Wu Hongjiao

Personal information
- Born: 25 July 2003 (age 22)

Sport
- Sport: Athletics
- Event: Middle-distance running

Achievements and titles
- Personal best(s): 800 m: 2:00.08 (Gumi, 2025) 1500 m: 4:11.86 (Guangzhou, 2025)

Medal record
Women's athletics
Representing China
Asian Championships
| Gold medal – first place | 2025 Gumi | 800 m |
| Silver medal – second place | 2025 Gumi | 4 X 400m mixed |
Asian Indoor Athletics Championships
| Gold medal – first place | 2023 Astana | 800 m |
| Gold medal – first place | 2026 Tianjin | 800 m |

= Wu Hongjiao =

Chinese middle-distance runner

Wu Hongjiao (born 25 July 2003) is a Chinese middle-distance runner. She won gold medals at the 2023 and 2026 Asian Indoor Athletics Championships over 800 metres, and the gold medal at the 2025 Asian Championships over that distance.

==Career==
She won the gold medal at the 2023 Asian Indoor Championships over 800 metres in Astana, Kazakhstan. She qualified for the final and placed seventh overall in the 800 metres at the 2023 Asian Championships in Bangkok in July 2023. She placed seventh over 800 metres at the delayed 2021 Summer World University Games in the 800 metres, held in Chengdu, China, in August 2023.

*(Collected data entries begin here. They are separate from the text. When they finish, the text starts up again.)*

(** X5. Sentinel substitution: when [getTemperature()] gave
    [DEVICE_DISCONNECTED_C], the encoder leaves the buffer as it does for a
    reading of -30.0, byte for byte, and [doUplink] leaves the device and
    its log as it does for that reading.  In a build with the OneWire probe
    the two bytes of the water temperature, which precede the three bytes of
    the indoor sensor at the end of the frame, are those of -30.0. *)
Theorem sentinel_substitution :
  forall (cfg : BuildConfig) (expired : bool) (r : Readings)
         (buffer : list byte),
    float_ne (getTemperature r) DEVICE_DISCONNECTED_C = false ->
    length buffer = PAYLOAD_SIZE ->
    let r' := with_getTemperature (float_of_int (-30)) r in
    let slot :=
      (frame_length cfg - 2 - (if MITHERMOMETER_EN cfg then 3 else 0))%nat in
    encodePayload cfg expired r buffer = encodePayload cfg expired r' buffer
    /\ (forall (opmode : Z) (accepted : bool) (d : Device),
          doUplink cfg (mkUplinkEnv opmode r accepted) d
          = doUplink cfg (mkUplinkEnv opmode r' accepted) d)
    /\ (ONEWIRE_EN cfg = true ->
          firstn 2 (skipn slot (encodePayload cfg expired r buffer))
          = pair_bytes (bytesTemperature (float_of_int (-30)))).
Proof.
  intros cfg expired r buffer Hdis Hlen r' slot.
  assert (Hsame : forall e b,
            encodePayload cfg e r b = encodePayload cfg e r' b).
  { intros e b. rewrite !encodePayload_put. f_equal. f_equal.
    unfold payload_bytes. subst r'. unfold with_getTemperature.
    cbn [getTemperature weatherSensor miThermometer_data0 getVoltage
         getVoltage_adc3].
    rewrite Hdis.
    destruct (float_ne (float_of_int (-30)) DEVICE_DISCONNECTED_C);
      reflexivity. }
  split; [apply Hsame|]. split.
  - intros opmode accepted d. unfold doUplink.
    cbn [LMIC_opmode readings SendBuffer_result]. rewrite Hsame. reflexivity.
  - intros Hwire. rewrite encodePayload_spec by exact Hlen.
    subst slot. unfold payload_bytes, frame_length. cbv zeta.
    rewrite Hdis, Hwire.
    destruct (SENSORID_EN cfg), (ENCODE_AS_FLOAT cfg), (ADC_EN cfg),
      (PIN_ADC3_IN cfg), (MITHERMOMETER_EN cfg);
      repeat match goal with
             | |- context [pair_bytes ?p] => destruct p; cbn [pair_bytes]
             | |- context [quad_bytes ?q] =>
                 destruct q as [[[? ?] ?] ?]; cbn [quad_bytes]
             end;
      reflexivity.
Qed.

End FurtherProperties.

(** * The properties on concrete inputs *)

(** A send that [SendBuffer] rejects, on a tick that is due by the time
    elapsed: the one event is [mySensor.loop()], no completion function
    runs, and the log of [doUplink] ends with the store of [false] to
    [m_fBusy]. *)
Lemma rejected_send_clears_busy :
  let d := set_mySensor (mkSensor false false 360000 500) demo_device in
  match step (sketch_config false) (EvSensorLoop 360500 (env_idle false)) d
  with
  | Some d' =>
      effects d = []
      /\ effects d'
         = [FxBusy true; FxSendBuffer (loraData d') false; FxBusy false]
      /\ m_fBusy (mySensor d') = false
  | None => False
  end.
Proof. vm_compute. repeat split. Qed.

(** A trigger while the LMIC is busy, and one while an uplink is in flight:
    the device is returned as it was. *)
Example doUplink_lmic_busy :
  doUplink (sketch_config false) env_lmic_busy demo_device = demo_device.
Proof. reflexivity. Qed.

Example doUplink_second_trigger :
  let d1 := doUplink (sketch_config false) (env_idle true) demo_device in
  m_fBusy (mySensor d1) = true
  /\ doUplink (sketch_config false) (env_idle true) d1 = d1.
Proof. split; reflexivity. Qed.

(** The frame of the concrete readings under the sketch's configuration with
    fixed-point wind values: 23 bytes, then the 13 bytes of the reserve. *)
Example encodePayload_demo :
  encodePayload (sketch_config false) false demo_readings
                (repeat x00 PAYLOAD_SIZE)
  = [x07; x00; xd5; x37; x33; x00; x18; x00; x08; x07; xd8; x04; x00; x00;
     xe4; x0c; x04; x10; x00; xb9; x00; xdd; x2f]
    ++ repeat x00 13.
Proof. reflexivity. Qed.

(** Period 360000 ms, reference 500 ms, evaluation at 900500 ms: one uplink,
    and the reference moves to 720500 ms. *)
Example cSensor_loop_catch_up :
  match cSensor_loop (sketch_config false) 900500 (env_idle true) demo_device with
  | Some d' =>
      m_tReference (mySensor d') = 720500
      /\ m_fUplinkRequest (mySensor d') = false
      /\ length (filter is_send (effects d')) = 1%nat
  | None => False
  end.
Proof. vm_compute. repeat split. Qed.

Lemma scheduler_catch_up_witness :
  0 < m_uplinkPeriodMs (mySensor demo_device)
  /\ loop_schedule 900500 (mySensor demo_device)
     = Some (mkSensor true false 360000 720500).
Proof.
  split; [reflexivity|].
  pose proof (scheduler_catch_up (P := esp32) (sketch_config false) 900500
                (env_idle true) demo_device) as H.
  cbv zeta in H. destruct H as (_ & _ & H); [reflexivity|].
  destruct (H eq_refl eq_refl) as [Hs _]. exact Hs.
Defined.

Lemma doUplink_busy_flag_witness :
  m_fBusy (mySensor demo_device) = false
  /\ LMIC_busy (P := esp32) (LMIC_opmode (env_idle false)) = false
  /\ m_fBusy (mySensor (doUplink (sketch_config false) (env_idle false)
                                 demo_device)) = false.
Proof.
  split; [reflexivity|]. split; [reflexivity|].
  pose proof (doUplink_busy_flag (P := esp32) (sketch_config false)
                (env_idle false) demo_device eq_refl eq_refl) as H.
  cbv zeta in H. destruct H as (_ & H & _).
  destruct (H eq_refl) as (_ & Hclear & _). exact Hclear.
Defined.

(** A completed transmission on a device that woke with a saved session and
    the expired flag set: after [NetTxComplete] both markers still match and
    the expired flag is still set. *)
Lemma NetTxComplete_keeps_markers :
  let d :=
    stores (setup (P := esp32) 500
                  (boot (set_runtimeExpired true rtc_saved))) in
  let d' := NetTxComplete (sketch_config false) d in
  effects d' = [FxShutdown; FxDeepSleep 360000000]
  /\ magicFlag1 (rtc d') = MAGIC1
  /\ magicFlag2 (rtc d') = MAGIC2
  /\ runtimeExpired (rtc d') = true.
Proof. repeat split. Qed.

Lemma NetTxComplete_powers_down_witness :
  SLEEP_EN (sketch_config false) = true
  /\ new_effects demo_device (NetTxComplete (sketch_config false) demo_device)
     = [FxShutdown; FxDeepSleep 360000000]
  /\ magicFlag1 (rtc (NetTxComplete (sketch_config false) demo_device))
     = MAGIC1.
Proof.
  split; [reflexivity|].
  pose proof (NetTxComplete_powers_down (P := esp32) (sketch_config false)
                demo_device eq_refl) as H.
  cbv zeta in H. destruct H as (H1 & _ & _ & H2 & _).
  split; [exact H1 | exact H2].
Defined.

(** [setup()] 500 ms after the reset, at 62500 ticks per second: [os_getTime()]
    is 31250 there, and the deadline is the tick count of 1800 s, not that
    plus 31250. *)
Lemma setup_deadline_is_absolute :
  sleepTimeout (stores (setup (P := esp32) 500 (boot rtc_saved)))
  = 112500000
  /\ s32 (31250 + sec2osticks (P := esp32) SLEEP_TIMEOUT_INITIAL) = 112531250
  /\ sleepTimeout (stores (setup (P := esp32) 500 (boot rtc_saved)))
     <> s32 (31250 + sec2osticks (P := esp32) SLEEP_TIMEOUT_INITIAL).
Proof. repeat split. vm_compute. discriminate. Qed.

Lemma sleep_deadline_witness :
  0 < OSTICKS_PER_SEC (Platform := esp32)
  /\ SLEEP_TIMEOUT_INITIAL * OSTICKS_PER_SEC (Platform := esp32) < 2 ^ 31
  /\ sleepTimeout (stores (setup (P := esp32) 500 (boot rtc_saved)))
     = 112500000
  /\ sleepTimeout (NetJoin (P := esp32) 125000 demo_device) = 37625000.
Proof.
  split; [reflexivity|]. split; [reflexivity|].
  pose proof (sleep_deadline (P := esp32) 500 125000) as H.
  split.
  - destruct (H (boot rtc_saved) eq_refl eq_refl) as (H1 & _). exact H1.
  - destruct (H demo_device eq_refl eq_refl) as (_ & _ & H3 & _).
    apply H3.
    + vm_compute. discriminate.
    + reflexivity.
Defined.

Lemma payload_within_buffer_witness :
  length (repeat x00 PAYLOAD_SIZE) = PAYLOAD_SIZE
  /\ firstn (frame_length (sketch_config false))
            (encodePayload (sketch_config false) false demo_readings
                           (repeat x00 PAYLOAD_SIZE))
     = payload_bytes (sketch_config false) false demo_readings.
Proof.
  split; [reflexivity|].
  destruct (payload_within_buffer (P := esp32) (sketch_config false) false
              demo_readings (repeat x00 PAYLOAD_SIZE) eq_refl)
    as (_ & _ & _ & H & _).
  exact H.
Defined.

Lemma deadline_forces_shutdown_witness :
  FORCE_SLEEP (sketch_config false) = true
  /\ loop_force_sleep (sketch_config false) 112500000 demo_device = demo_device
  /\ asleep (loop_force_sleep (sketch_config false) 112500001 demo_device)
     = true.
Proof.
  split; [reflexivity|].
  destruct (deadline_forces_shutdown (P := esp32) (sketch_config false)
              112500000 demo_device [] eq_refl) as [_ Hearly].
  destruct (deadline_forces_shutdown (P := esp32) (sketch_config false)
              112500001 demo_device [] eq_refl) as [Hlate _].
  split.
  - apply Hearly. vm_compute. discriminate.
  - destruct Hlate as (_ & Ha & _); [reflexivity | exact Ha].
Defined.

(** Readings with the OneWire probe disconnected: the frame of the sketch's
    configuration holds the bytes of -30.0 at offsets 18 and 19. *)
Lemma sentinel_substitution_witness :
  float_ne (Platform := esp32) (-12700) (DEVICE_DISCONNECTED_C (Platform := esp32))
  = false
  /\ length (repeat x00 PAYLOAD_SIZE) = PAYLOAD_SIZE
  /\ encodePayload (P := esp32) (sketch_config false) false
       (with_getTemperature (P := esp32) (-12700) demo_readings)
       (repeat x00 PAYLOAD_SIZE)
     = encodePayload (P := esp32) (sketch_config false) false
         (with_getTemperature (P := esp32) (-3000) demo_readings)
         (repeat x00 PAYLOAD_SIZE)
  /\ firstn 2 (skipn 18
                 (encodePayload (P := esp32) (sketch_config false) false
                    (with_getTemperature (P := esp32) (-12700) demo_readings)
                    (repeat x00 PAYLOAD_SIZE)))
     = pair_bytes (bytesTemperature (Platform := esp32) (-3000)).
Proof.
  split; [reflexivity|]. split; [reflexivity|].
  pose proof (sentinel_substitution (P := esp32) (sketch_config false) false
                (with_getTemperature (P := esp32) (-12700) demo_readings)
                (repeat x00 PAYLOAD_SIZE) eq_refl eq_refl) as H.
  cbv zeta in H. destruct H as (H1 & _ & H3).
  split; [exact H1 | exact (H3 eq_refl)].
Defined.

(** * The session store over several saves *)

Lemma memcpy_whole (dst src : list byte) :
  (length dst <= length src)%nat ->
  memcpy dst src (length dst) = firstn (length dst) src.
Proof.
  intros Hle. unfold memcpy. rewrite skipn_all. apply app_nil_r.
Qed.

(** X6. The two save operations commute: saving the state and then the
    info leaves the RTC memory as saving the info and then the state does,
    whether or not the blob is within capacity. *)
Theorem save_order_commutes :
  forall (m : RtcMemory) (State : SessionState) (Info : SessionInfo)
         (pExtraInfo : list byte),
    NetSaveSessionInfo Info pExtraInfo (NetSaveSessionState State m)
    = NetSaveSessionState State (NetSaveSessionInfo Info pExtraInfo m).
Proof.
  intros m State Info extra. unfold NetSaveSessionInfo.
  destruct (Z.of_nat (length extra) >? EXTRA_INFO_MEM_SIZE); reflexivity.
Qed.

(** X7. A shorter blob saved over a longer one: the info, the recorded
    length and the first bytes are those of the second save, but the bytes
    of [rtcSavedExtraInfo] between the new and the old length still hold the
    end of the first blob; the array is not cleared. *)
Theorem save_info_overwrite :
  forall (m : RtcMemory) (Info1 Info2 : SessionInfo) (e1 e2 : list byte),
    Z.of_nat (length e1) <= EXTRA_INFO_MEM_SIZE ->
    (length e2 <= length e1)%nat ->
    let m2 := NetSaveSessionInfo Info2 e2 (NetSaveSessionInfo Info1 e1 m) in
    rtcSavedSessionInfo m2 = Info2
    /\ rtcSavedNExtraInfo m2 = Z.of_nat (length e2)
    /\ firstn (length e2) (rtcSavedExtraInfo m2) = e2
    /\ firstn (length e1 - length e2) (skipn (length e2) (rtcSavedExtraInfo m2))
       = skipn (length e2) e1
    /\ skipn (length e1) (rtcSavedExtraInfo m2)
       = skipn (length e1) (rtcSavedExtraInfo m).
Proof.
  intros m Info1 Info2 e1 e2 H1 H21 m2. subst m2.
  assert (H2 : Z.of_nat (length e2) <= EXTRA_INFO_MEM_SIZE) by lia.
  rewrite (NetSaveSessionInfo_within Info2 e2 _ H2).
  rewrite (NetSaveSessionInfo_within Info1 e1 _ H1).
  cbn [rtcSavedSessionInfo rtcSavedNExtraInfo rtcSavedExtraInfo].
  split; [reflexivity|]. split; [reflexivity|].
  split; [apply memcpy_prefix|].
  assert (Hskip : skipn (length e2)
                    (memcpy (memcpy (rtcSavedExtraInfo m) e1 (length e1)) e2
                            (length e2))
                  = skipn (length e2) e1
                    ++ skipn (length e1) (rtcSavedExtraInfo m)).
  { rewrite memcpy_suffix. unfold memcpy. rewrite firstn_all, skipn_app.
    replace (length e2 - length e1)%nat with 0%nat by lia. reflexivity. }
  split.
  - rewrite Hskip, firstn_app, length_skipn.
    rewrite Nat.sub_diag. simpl. rewrite app_nil_r.
    apply firstn_all2. rewrite length_skipn. lia.
  - replace (length e1) with ((length e1 - length e2) + length e2)%nat
      at 1 by lia.
    rewrite <- skipn_skipn, Hskip, skipn_app, length_skipn.
    rewrite Nat.sub_diag. simpl.
    rewrite skipn_all2 by (rewrite length_skipn; lia). reflexivity.
Qed.

(** X8. [rtcSavedExtraInfo] keeps its 64 bytes: whatever blob
    [NetSaveSessionInfo] is given, within capacity or not, the array has the
    size it had, so no save writes past its end. *)
Theorem extra_info_array_size :
  forall (m : RtcMemory) (Info : SessionInfo) (pExtraInfo : list byte),
    Z.of_nat (length (rtcSavedExtraInfo m)) = EXTRA_INFO_MEM_SIZE ->
    length (rtcSavedExtraInfo (NetSaveSessionInfo Info pExtraInfo m))
    = length (rtcSavedExtraInfo m).
Proof.
  intros m Info extra Hsize. unfold NetSaveSessionInfo.
  destruct (Z.gtb_spec (Z.of_nat (length extra)) EXTRA_INFO_MEM_SIZE)
    as [Hgt|Hle].
  - reflexivity.
  - cbn [rtcSavedExtraInfo]. apply memcpy_length. lia.
Qed.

She competed at the 2025 World Athletics Indoor Championships in Nanjing, China. She won the 800 metres gold medal at the 2025 Asian Championships in Gumi, South Korea in May 2025, running 2:00.08 to win ahead of Rin Kubo of Japan. She was also a silver medalist at the championships in the Mixed 4 x 400 metres relay.

In September 2025, she competed in the women's 800 metres at the 2025 World Athletics Championships in Tokyo, Japan.

In February 2026, she won the gold medal in the 800 metres at the 2026 Asian Indoor Athletics Championships in Tianjin, China.

==Personal life==
She is a student at Central China Normal University.